IMMEDIATE CHALLENGES & EXISTENTIAL THREAT
The dramatic increase in jet fuel prices in Europe – peaking at more than $1800/ton earlier this month – is resulting in air fare increases and tight capacity management by airlines. Regional airports are the most exposed to the fallout of these adjustments, as demand on their routes is typically much more price-sensitive and price-elastic – and thus less profitable for airlines. This means that when considering where to cut capacity, airlines are more likely to do so on routes serving regional airports, as shown by the recent decision by Lufthansa to shut down its regional subsidiary, CityLine.

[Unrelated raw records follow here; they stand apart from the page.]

(* ===== verification/TenancyFacts.v ===== *)
(** * The ledger charges each piece of work once, and the quotas hold as far as they do *)

From S2P Require Import Prelude Bytes Proto RunStore.
From S2P Require Import Blobs BlobFacts Tenancy.

(** Keys that do not repeat tell elements apart. *)
Lemma NoDup_fmap_eq {A B} (f : A → B) l x y : NoDup (f <$> l) → x ∈ l → y ∈ l → f x = f y → x = y.
Proof.
  induction l as [|z l IH]; [by intros _ ?%elem_of_nil|]. cbn [fmap list_fmap]. intros [Hz Hnd]%NoDup_cons Hx Hy He.
  apply elem_of_cons in Hx as [->|Hx], Hy as [->|Hy]; [done|..|by apply IH]; destruct Hz.
  - rewrite He. by apply list_elem_of_fmap_2.
  - rewrite <-He. by apply list_elem_of_fmap_2.
Qed.

(** ** The ledger *)

Lemma insert_usage_spec r rows rows' b : insert_usage r rows = (rows', b) →
  if b : bool then work r ∉ map work rows ∧ rows' = rows ++ [r] else work r ∈ map work rows ∧ rows' = rows.
Proof. unfold insert_usage. case_decide; by intros [= <- <-]. Qed.

(** A row that can be written at all. *)
Definition recordable (u : Usage) : Prop := us_Kind u ≠ "" ∧ 0 ≤ us_Quantity u ∧ us_At u ≠ zeroTime.

Lemma RecordUsage_ok t u db : t ≠ "" → recordable u →
  RecordUsage t u db = (with_usage db (insert_usage (t, u) (td_usage db)).1, Ok (insert_usage (t, u) (td_usage db)).2).
Proof.
  intros Ht (Hk & Hq & Ha). unfold RecordUsage. rewrite decide_False by done. rewrite decide_False by done.
  rewrite decide_False by lia. rewrite decide_False by done. by destruct (insert_usage _ _).
Qed.

(** Whatever it answers, it leaves the table or adds the one row. *)
Lemma RecordUsage_usage t u db db' r : RecordUsage t u db = (db', r) →
  td_quotas db' = td_quotas db ∧ td_tenants db' = td_tenants db ∧
  (td_usage db' = td_usage db ∨ (td_usage db' = td_usage db ++ [(t, u)] ∧ work (t, u) ∉ map work (td_usage db))).
Proof.
  unfold RecordUsage. repeat (case_decide; [intros [= <- <-]; by auto|]).
  destruct (insert_usage (t, u) (td_usage db)) as [rows b] eqn:E. apply insert_usage_spec in E. intros [= <- <-].
  split; [done|]. split; [done|]. destruct b; destruct E as [E ->]; simpl; auto.
Qed.

Lemma with_usage_eta db : with_usage db (td_usage db) = db.
Proof. by destruct db. Qed.
(* ===== verification/Secrets.v ===== *)
(** * Secret references: [internal/secrets]

    A dispatch never carries a secret, only handles. The broker records what a
    handle stands for ([Record_]) in a store every plane shares and reads the
    value when the handle is presented, once ([Issue], [redeem]). The store is
    an interface ([Handles], the calls [hop]) with two implementations, a map
    in memory ([mem_call]) and a key-value bucket ([kv_call]). [StepIssuer] is
    what the scheduler issues a step's secrets through, [BusRedeemer] the
    engine's half, [Resolve] the plane's own way to a value. JSON and SHA-256
    are parameters. *)

From Stdlib Require Import Ascii.
From S2P Require Import Prelude Bytes Program Bucket Effects Proto Plane.

(** ** [handles.go]: what is recorded *)

Definition HandleRetention : Z := 30 * Minute.

(** [Kind] is a string: the guard of [Issue] is what restricts it. *)
Definition SourceStep : string := "step".
Definition SourcePlane : string := "plane".

Record Reference : Type := mkReference { rf_Source : string; rf_Secret : string; rf_Binding : string }.

Record Record_ : Type := mkRecord_
  { hr_TenantID : string; hr_RunID : string; hr_StepID : string; hr_Attempt : Z;
    hr_Source : string; hr_Name : string; hr_ExpiresAt : Z }.
Lemma safe_revoke_runs t n runs h1 records h2 ids :
  Did (inr_ (WOpenRuns t)) (Ok ids) ∈ h2 → Forall (λ run, run ∉ ids ∧ run ∈ default ∅ (candidate_runs records !! t)) runs →
  safe sweep_guard (revoke_runs t n runs) (λ _ h', ∃ h3, h' = h1 ++ Did (inl_ HList) (Ok records) :: h3)
    (h1 ++ Did (inl_ HList) (Ok records) :: h2).
Proof.
  intros Hin Hall. revert n h2 Hin. induction Hall as [|run runs [Hni Hc] _ IH]; intros n h2 Hin; cbn [revoke_runs].
  { by exists h2. }
  unfold RevokeRun. case_decide; [cbn [cbind]; by apply IH|]. apply safe_act_bind.
  { exists h1, records, h2, ids. cbn. split_and!; try done. by apply candidate_runs_of. }
  intros [d [e|]].
  - exists (h2 ++ [Did (inl_ (HDrop (mkFilter t run "" 0 ""))) (d, Some e)]). by rewrite <-app_assoc.
  - rewrite <-app_assoc. cbn [app]. apply IH. apply elem_of_app. by left.
Qed.

Lemma safe_sweep : safe sweep_guard (RevokeClosedRuns range) (λ _ _, True) [].
Proof.
  unfold RevokeClosedRuns. apply safe_act_bind; [done|]. intros [records|e]; [|done]. cbn [app].
  generalize (range (map fst (map_to_list (candidate_runs records)))). generalize 0. intros n tenants.
  change [Did (inl_ HList) (Ok records)] with ([] ++ Did (inl_ HList : sop _) (Ok records) :: []).
  generalize (@nil (Program.did sop)) at 2. intros h2. revert n h2. induction tenants as [|t tenants IH]; intros n h2; cbn [sweep_tenants]; [done|].
  apply safe_act_bind; [done|]. intros [ids|e]; [|done]. rewrite <-app_assoc. cbn [app]. apply safe_bind.
  eapply safe_mono; [|apply (safe_revoke_runs _ _ _ [] records _ ids)].
  - intros [m [e|]] h' [h3 ->]; [done|]. apply (IH m h3).
  - apply snoc_elem.
  - apply Forall_forall. intros run Hr%range_in. apply elem_of_elements, elem_of_difference in Hr as [Hc Hni].
    split; [|done]. intros Hi. apply Hni. by apply elem_of_list_to_set.
Qed.
(* ===== verification/ApprovalFacts.v ===== *)
(** * What a gate promises

    On SQLite a gate is asked once and answered at most once, by a principal
    the identity store vouched for and with a reason, whatever any number of
    planes do ([gate_decided_once]); on Postgres two people may both be told
    their answer stands ([racing_decisions_both_stand]). An answer moves the
    run the scheduler folds from its log ([decision_moves_the_run]). *)

From S2P Require Import Prelude Bytes Proto Taint RunStore RunStoreFacts Dynamic Sched Approval.

(** ** Appending *)

(** An event at some position. *)
Definition at_position (e e' : Event) : Prop := ∃ n, e' = with_sequence e n.

Lemma positioned_at db t e : at_position e (positioned db t e).
Proof.
  unfold at_position, positioned. case_decide; [by eexists|]. exists (ev_Sequence e). by destruct e.
Qed.

Section facts.
Context `{ApprovalJSON, Payloads}.

(** Whether an event belongs to a gate's own log. *)
Definition of_gate (run step : string) (e : Event) : Prop :=
  ev_RunID e = run ∧ ev_StepID e = step ∧ ev_Type e ∈ gate_types.
#[export] Instance of_gate_dec run step e : Decision (of_gate run step e).
Proof. unfold of_gate. apply _. Defined.

(** The gate's events in the order they were written. *)
Definition gate_log (tenant run step : string) (db : DB) : list Event :=
  filter (of_gate run step) (tenant_events (run_events db) tenant).

Lemma gate_rows_log tenant run step db :
  reachable allocated db → gate_rows tenant run step db = gate_log tenant run step db.
Proof. intros Hr. by apply seq_sort_ordered, filter_ordered, allocated_ordered. Qed.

Olivier Jankovec, Director General of ACI EUROPE said: “The post-COVID-19 reality had already revealed a multi-speed regional airport market – with a clear divide between small regional airports1 whose passenger traffic still remains more than 30% below 2019 levels, and larger ones2 who have seen their traffic increasing by more than 16%. The current levels of jet fuels prices and the prospect of a new cost-of-living crisis mean that many regional airports across our continent are likely to face both a supply and demand shock. For them, this is nothing short of an existential threat.”

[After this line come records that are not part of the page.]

Definition claim_guard (me : string) : Program.guard ptop := λ X o h,
  match o with
  | inl_ (BkUpdate key data rev) => ∃ part at_ r, key = claimKey deploymentID part
      ∧ data = enc_partition (mkPartition deploymentID me part at_) ∧ read_rec h r ∧ r.2 = rev
      ∧ (pt_InstanceID r.1 = me ∨ passed h (pt_ExpiresAt r.1))
  | inl_ (BkDelete key rev) => ∃ part r, key = claimKey deploymentID part ∧ read_rec h r ∧ r.2 = rev
      ∧ pt_InstanceID r.1 = me ∧ Did (inr_ (PForget part)) tt ∈ h
  | inl_ (BkPut key data) => key = memberKey deploymentID me
  | inr_ (PPublish parts) => NoDup parts ∧ (∀ part, part ∈ parts → 0 ≤ part < count ∧ claimed part h)
      ∧ ∃ members, counted me h members ∧ Z.of_nat (length parts) ≤ share_of count (Z.of_nat (length members))
  | _ => True
  end.

Lemma read_rec_mono h h' r : extends h h' → read_rec h r → read_rec h' r.
Proof. intros He (k & v & Hin & Hd). exists k, v. split; [by eapply extends_elem|done]. Qed.
Lemma passed_mono h h' d : extends h h' → passed h d → passed h' d.
Proof. intros He (t & Hin & Hd). exists t. split; [by eapply extends_elem|done]. Qed.
Lemma claimed_mono p h h' : extends h h' → claimed p h → claimed p h'.
Proof.
  intros He (d & n & [[rev Hin]|Hin]); exists d, n; [left; exists rev|right]; by eapply extends_elem.
Qed.
Lemma counted_mono me h h' m : extends h h' → counted me h m → counted me h' m.
Proof. intros He [Hm Hx]. split; [done|]. intros x [->|(r & Hr & Hi)]%Hx; [by left|right]. exists r. split; [by eapply read_rec_mono|done]. Qed.

(** ** The pieces of a pass *)

Section pass.
Context (me : string).

Lemma safe_expired d h (Q : bool → list ptdid → Prop) :
  (∀ b h', extends h h' → (b = true → passed h' d) → Q b h') → safe (claim_guard me) (expired d) Q h.
Proof.
  intros HQ. split; [done|]. intros t. apply HQ; [apply extends_snoc|]. intros Hb%bool_decide_eq_true. exists t.
  split; [apply snoc_elem|done].
Qed.

Lemma safe_read_keys prefix keys out h :
  (∀ r, r ∈ out → read_rec h r) →
  safe (claim_guard me) (read_keys deploymentID prefix keys out)
    (λ x h', extends h h' ∧ ∀ recs, x = Ok recs → ∀ r, r ∈ recs → read_rec h' r) h.
Proof.
  revert out h. induction keys as [|key keys IH]; intros out h Hout; cbn [read_keys].
  { split; [done|]. by intros recs [= <-]. }
  case_match; [by apply IH|]. apply safe_act_bind; [done|]. intros [[[v rev]|]|e]; [| |by split; [apply extends_snoc|]].
  - destruct (dec_partition v) as [rec|] eqn:Ed; [|by split; [apply extends_snoc|]].
    case_decide; [by split; [apply extends_snoc|]|].
    eapply safe_mono; [|apply IH].
    + intros x h' [He Hr]. split; [|done]. etrans; [apply extends_snoc|done].
    + intros r [Hr| ->%list_elem_of_singleton]%elem_of_app; [eapply read_rec_mono; [apply extends_snoc|by apply Hout]|].
      exists key, v. split; [apply snoc_elem|done].
  - eapply safe_mono; [|apply IH].
    + intros x h' [He Hr]. split; [|done]. etrans; [apply extends_snoc|done].
    + intros r Hr. eapply read_rec_mono; [apply extends_snoc|by apply Hout].
Qed.

Lemma safe_records prefix h :
  safe (claim_guard me) (records deploymentID prefix)
    (λ x h', extends h h' ∧ ∀ recs, x = Ok recs → ∀ r, r ∈ recs → read_rec h' r) h.
Proof.
  apply safe_act_bind; [done|]. intros [keys|e]; [|by split; [apply extends_snoc|]].
  eapply safe_mono; [|apply safe_read_keys; by intros r Hr%elem_of_nil].
  intros x h' [He Hr]. split; [|done]. etrans; [apply extends_snoc|done].
Qed.

Lemma safe_live_members recs members h :
  (∀ r, r ∈ recs → read_rec h r) → counted me h members →
  safe (claim_guard me) (live_members me recs members) (λ m h', extends h h' ∧ counted me h' m) h.
Proof.
  revert members h. induction recs as [|[rec rev] recs IH]; intros members h Hr Hm; cbn [live_members]; [done|].
  assert (Hrest : ∀ r, r ∈ recs → read_rec h r) by (intros r Hin; apply Hr; by right).
  case_decide; [by apply IH|]. apply safe_bind, safe_expired. intros dead h1 He _. eapply safe_mono; [|apply IH].
  - intros m h' [He' Hc]. split; [by etrans|done].
  - intros r Hin. eapply read_rec_mono; [done|by apply Hrest].
  - destruct dead; [by eapply counted_mono|]. destruct (counted_mono _ _ _ _ He Hm) as [Hme Hx].
    split; [apply elem_of_app; by left|]. intros x [Hin| ->%list_elem_of_singleton]%elem_of_app; [by apply Hx|right].
    exists (rec, rev). split; [|done]. eapply read_rec_mono; [done|]. apply Hr. by left.
Qed.

Lemma safe_liveMembers h :
  safe (claim_guard me) (liveMembers deploymentID me)
    (λ x h', extends h h' ∧ ∀ members, x = Ok members → counted me h' members) h.
Proof.
  apply safe_bind. eapply safe_mono; [|apply safe_records]. intros [recs|e] h1 [He Hr]; [|by split].
  apply safe_bind. eapply safe_mono; [|apply safe_live_members; [by apply Hr|]].
  - intros m h2 [He2 [Hme Hx]]. split; [by etrans|]. intros members [= <-]. split.
    + rewrite elem_of_compact, merge_sort_Permutation. done.
    + intros x. rewrite elem_of_compact, merge_sort_Permutation. apply Hx.
  - split; [by left|]. intros x ->%list_elem_of_singleton. by left.
Qed.

(** Every owner recorded is one that was read, in the ring. *)
Definition owners_read (h : list ptdid) (own : gmap Z ownership) : Prop :=
  ∀ part o, own !! part = Some o → 0 ≤ part < count ∧
    ∃ rec, read_rec h (rec, ow_revision o) ∧ pt_InstanceID rec = ow_instance o ∧ pt_ExpiresAt rec = ow_expiresAt o.

Lemma owners_read_mono h h' own : extends h h' → owners_read h own → owners_read h' own.
Proof.
  intros He Ho part o (Hp & rec & Hr & Hi)%Ho. split; [done|]. exists rec. split; [by eapply read_rec_mono|done].
Qed.

Lemma safe_owners h :
  safe (claim_guard me) (owners deploymentID count) (λ x h', extends h h' ∧ ∀ own, x = Ok own → owners_read h' own) h.
Proof.
  apply safe_bind. eapply safe_mono; [|apply safe_records]. intros [recs|e] h1 [He Hr]; [|by split]. split; [done|].
  intros own [= <-]. specialize (Hr recs eq_refl).
  assert (Hgen : ∀ m, owners_read h1 m → owners_read h1 (foldl (owner_of count) m recs)).
  { induction recs as [|[rec rev] recs IH]; intros m Hm; [done|]. cbn [foldl]. apply IH; [intros r Hin; apply Hr; by right|].
    unfold owner_of. cbn [fst snd]. case_decide as Hd; [done|]. intros part o. rewrite lookup_insert. case_decide as Hp; [|apply Hm].
    subst part. intros [= <-]. split; [lia|]. exists rec. cbn. split_and!; [apply Hr; by left|done..]. }
  apply Hgen. intros part o. by rewrite lookup_empty.
Qed.

Definition mine_ok (own : gmap Z ownership) (mine : list Z) : Prop :=
  NoDup mine ∧ ∀ part, part ∈ mine → ∃ o, own !! part = Some o ∧ ow_instance o = me.

Lemma safe_mine_of own parts mine h :
  NoDup (mine ++ parts) → (∀ part, part ∈ mine → ∃ o, own !! part = Some o ∧ ow_instance o = me) →
  safe (claim_guard me) (mine_of me own parts mine) (λ m h', extends h h' ∧ mine_ok own m) h.
Proof.
  revert mine h. induction parts as [|part parts IH]; intros mine h Hnd Hm; cbn [mine_of].
  { rewrite app_nil_r in Hnd. done. }
  assert (Hnd' : NoDup (mine ++ parts)).
  { apply NoDup_app in Hnd as (H1 & H2 & H3%NoDup_cons). apply NoDup_app. split_and!; [done| |by destruct H3].
    intros x Hx Hin. apply (H2 x Hx). by right. }
  destruct (own !! part) as [o|] eqn:Eo; [|by apply IH]. case_decide as Hi; [by apply IH|].
  apply safe_bind, safe_expired. intros dead h1 He _.
  eapply safe_mono; [|apply IH; destruct dead; [done| |done|]].
  - intros m h2 [He2 Hok]. split; [by etrans|done].
  - by rewrite <-app_assoc.
  - intros p [Hp| ->%list_elem_of_singleton]%elem_of_app; [by apply Hm|]. exists o. split; [done|]. by destruct (decide (ow_instance o = me)).
Qed.

Lemma safe_give_back_parts own surplus mine h :
  owners_read h own → mine_ok own mine →
  safe (claim_guard me) (give_back deploymentID own surplus mine)
    (λ m h', extends h h' ∧ mine_ok own m ∧ length m = (length mine - surplus)%nat) h.
Proof.
  revert mine h. induction surplus as [|surplus IH]; intros mine h Ho Hm; cbn [give_back].
  { split_and!; [done..|lia]. }
  destruct mine as [|part mine _] using rev_ind; [done|]. rewrite last_snoc, removelast_last.
  destruct Hm as [Hnd Hm]. apply NoDup_app in Hnd as (Hnd & Hdis & _).
  apply safe_act_bind; [done|]. intros [].
  destruct (Hm part) as (o & Eo & Hi); [apply snoc_elem|]. destruct (Ho part o Eo) as (_ & rec & Hr & Hri & _).
  unfold release_claim, revision_of. rewrite Eo. cbn [fmap option_fmap option_map default from_option].
  apply safe_bind, safe_act_bind.
  { exists part, (rec, ow_revision o). split_and!; [done|by eapply read_rec_mono; [apply extends_snoc|]|done|exact (eq_trans Hri Hi)|apply snoc_elem]. }
  intros x. cbn [safe]. eapply safe_mono; [|apply IH].
  - intros m h' (He & Hok & Hl). split_and!; [|done|rewrite Hl, length_app; simpl; lia].
    etrans; [|exact He]. etrans; apply extends_snoc.
  - eapply owners_read_mono; [|done]. etrans; apply extends_snoc.
  - split; [done|]. intros p Hp. apply Hm. apply elem_of_app. by left.
Qed.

Only adding to these difficulties is the stunted roll out of the Schengen Entry/Exit System (EES), which is set to wreak havoc at regional airports serving popular tourist destinations this Summer. The photo displayed at the event of passengers – queuing not within the terminal but directly on the tarmac of a Greek regional airport earlier this month – provided yet another irrefutable illustration of the need to allow border control authorities to suspend the EES when operationally justified.

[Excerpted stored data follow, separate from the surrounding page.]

(** Whatever bucket answers it, so long as it holds slots alone: the number of
    the tenant's slots in it. *)
Lemma in_flight_counts_the_tenant (answer : ∀ X, btop X → journal → journal * X) tenant j n :
  (∀ X o j, btstep X o j (fst (answer X o j)) (snd (answer X o j))) →
  tenant ≠ "" → (∀ k, is_Some (entry_of j k) → ∃ t p index, 0 ≤ index ∧ k = budgetKey t p index) →
  (drive answer (InFlight tenant) j).2 = Ok n →
  ∃ slots : gset string, n = Z.of_nat (size slots)
    ∧ ∀ k, k ∈ slots ↔ is_Some (entry_of j k) ∧ ∃ p index, 0 ≤ index ∧ k = budgetKey tenant p index.
Proof.
  intros Ha Ht Hkeys. unfold InFlight. rewrite decide_False by done. cbn [drive cbind slot_kv act].
  specialize (Ha _ (inl_ (BkListKeys (budgetPrefix +:+ encodeSegment tenant +:+ ".>"))) j).
  destruct (answer _ _ j) as [j' x]. cbn [fst snd btstep bk_step] in Ha |- *.
  destruct Ha as [-> [(keys & -> & Hnd & Hl)|[e ->]]]; [|done]. intros [= <-].
  exists (list_to_set keys). split; [by rewrite size_list_to_set|]. intros k. rewrite elem_of_list_to_set, Hl. split.
  - intros [Hk Hm]. split; [done|]. destruct (Hkeys k Hk) as (t & p & index & Hi & ->).
    rewrite slot_matches in Hm by done. apply bool_decide_eq_true in Hm as ->. by exists p, index.
  - intros [Hk (p & index & Hi & ->)]. split; [done|]. rewrite slot_matches by done. by apply bool_decide_eq_true.
Qed.

End Slots.

(** ** One lost answer *)

(** A renewal whose read fails, for whatever reason, is the slot's last: the
    goroutine asks nothing more however many ticks follow, so the server drops
    a slot its holder is still using. *)
Lemma one_failed_renewal_is_the_last {W} (answer : ∀ X, btop X → W → W * X) s n w w' e :
  sl_released s = false → answer _ (inl_ (BkGet (sl_key s))) w = (w', Err e) →
  (drive answer (slot_life (replicate (S n) Tick) true s) w).1.2 = [Did (inl_ (BkGet (sl_key s))) (Err e)].
Proof.
  intros Hr Ha. cbn [replicate slot_life]. unfold renewOnce. rewrite Hr.
  cbn [drive cbind slot_kv act]. rewrite Ha. cbn [drive cbind fst snd].
  assert (Hstop : ∀ s, slot_life (replicate n Tick) false s = Done tt) by (intros s0; by induction n).
  by rewrite Hstop.
Qed.

(** ** Examples *)

#[local] Instance plain_slots : SlotJSON := sr_TenantID.
Definition ex_budgets : Budgets := mkBudgets {[("t", "p") := 2]} 16 30 "a".
Definition ex_work : list (string * string * list event) :=
  [("t", "p", [Tick; Tick]); ("t", "p", [Tick; Release]); ("t", "p", [Tick])].
Definition ex_slots : journal := mkJournal (mkBucket ∅ 0) [].
(** Two take a slot each and renew it, and the third finds none. *)
Definition open_slots (now : Z) (X : Type) (o : btop X) (w : slot_world) : slot_world * X :=
  let '(j, x) := open_plane now X o (fst w) in (j, snd w, x).
Definition ex_slots_play :=
  play (open_slots 7) (replicate 7 0 ++ replicate 8 1 ++ replicate 9 2)%nat
    (map (λ '(t, p, ev), slot_process ex_budgets t p ev) ex_work) (ex_slots, []).

Lemma ex_slots_ok : bucket_ok ex_slots.
Proof. split; [intros k v r|intros k1 k2 v1 v2 r]; unfold entry_of; cbn; by rewrite lookup_empty. Qed.

Lemma open_slots_step now X (o : btop X) w : slot_step X o w (fst (open_slots now X o w)) (snd (open_slots now X o w)).
Proof.
  unfold open_slots. destruct (open_plane now X o (fst w)) as [j x] eqn:Eo. split; [|done]. cbn [fst snd].
  destruct o as [o|o]; [|by injection Eo as <- _]. pose proof (bk_answer_step X o (fst w)) as Hs.
  cbn [open_plane] in Eo. by rewrite Eo in Hs.
Qed.

Lemma ex_slots_runs :
  interleaved slot_step drops (map (λ '(t, p, ev), slot_process ex_budgets t p ev) ex_work) (ex_slots, [])
    ex_slots_play.1.1 ex_slots_play.1.2 ex_slots_play.2.
Proof. unfold ex_slots_play. apply play_interleaved. intros X o w. apply open_slots_step. Qed.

FINANCIAL VIABILITY, CONNECTIVITY & POLICY CHALLENGES
Despite inflationary pressures and increased traffic seasonality driving structural cost increases, user charges at small regional airports have on average remained 11% below their pre-pandemic levels – without even accounting for the extensive rebates and discounts granted to attract and retain airlines’ business. This is resulting in these airports on average losing €2.64 per passenger.
Looking ahead, financial viability will remain elusive. This is confirmed by many independent studies and the European Commission’s own evaluation study completed last March as part of the review of the EU Aviation State Aid Guidelines. The impact of the war in the Middle East is further worsening this outlook.
Yet, regional airports are part of Europe’s critical infrastructure, as set out by Andrea Andorno, CEO of Torino Airport and Chair of the ACI EUROPE Regional Airports Forum: “Considering that they are channeling 35% of Europe’s air connectivity, regional airports are clearly indispensable enablers of the EU’s Single Market, and essential for cohesion and regional development. An airport is truly what puts a community not just on the European but on the global map. Our strategic relevance has been growing in recent years, strengthening the role we play in the EU’s tourism diversification agenda. This calls for effective EU and national policy frameworks to support regional airports.”
Accordingly, ACI EUROPE and its Regional Airports Forum are calling for:
- Abolishing national aviation taxes. These taxes should as a matter of priority be suspended to provide relief for the aviation and tourism sectors as well as consumers throughout the energy crisis triggered by the conflict in the Middle East.
- Safeguarding operating aid for regional airports of up to 1 million passengers per year. The European Commission’s own economic study has confirmed that airports serving up to 680,000 passengers annually struggle to cover operating costs. With increasing regulatory costs and more frequent traffic shocks, it is important to permit targeted aid at even higher thresholds. This aligns with the EU’s priorities for competitiveness, cohesion and strategic autonomy, which require a strong and resilient regional airport network.
- Accelerating aviation decarbonisation through additional support for the production and deployment of affordable Sustainable Aviation Fuels (SAF) as well as the implementation of the recently adopted AZEA Roadmap for the deployment of hybrid, electric and hydrogen aircraft in Europe. This Roadmap shows the significant and transformative potential that these aircraft will offer for regional air connectivity in particular – with up to 2.55 million net zero regional flights operated by 2050.
- Allowing the full suspension of the Schengen EES in case of excessive and unmanageable waiting times at border control throughout the Summer season 2026 and beyond.
- Safeguarding and further developing Open Skies Agreements at EU level to boost connectivity and competitiveness.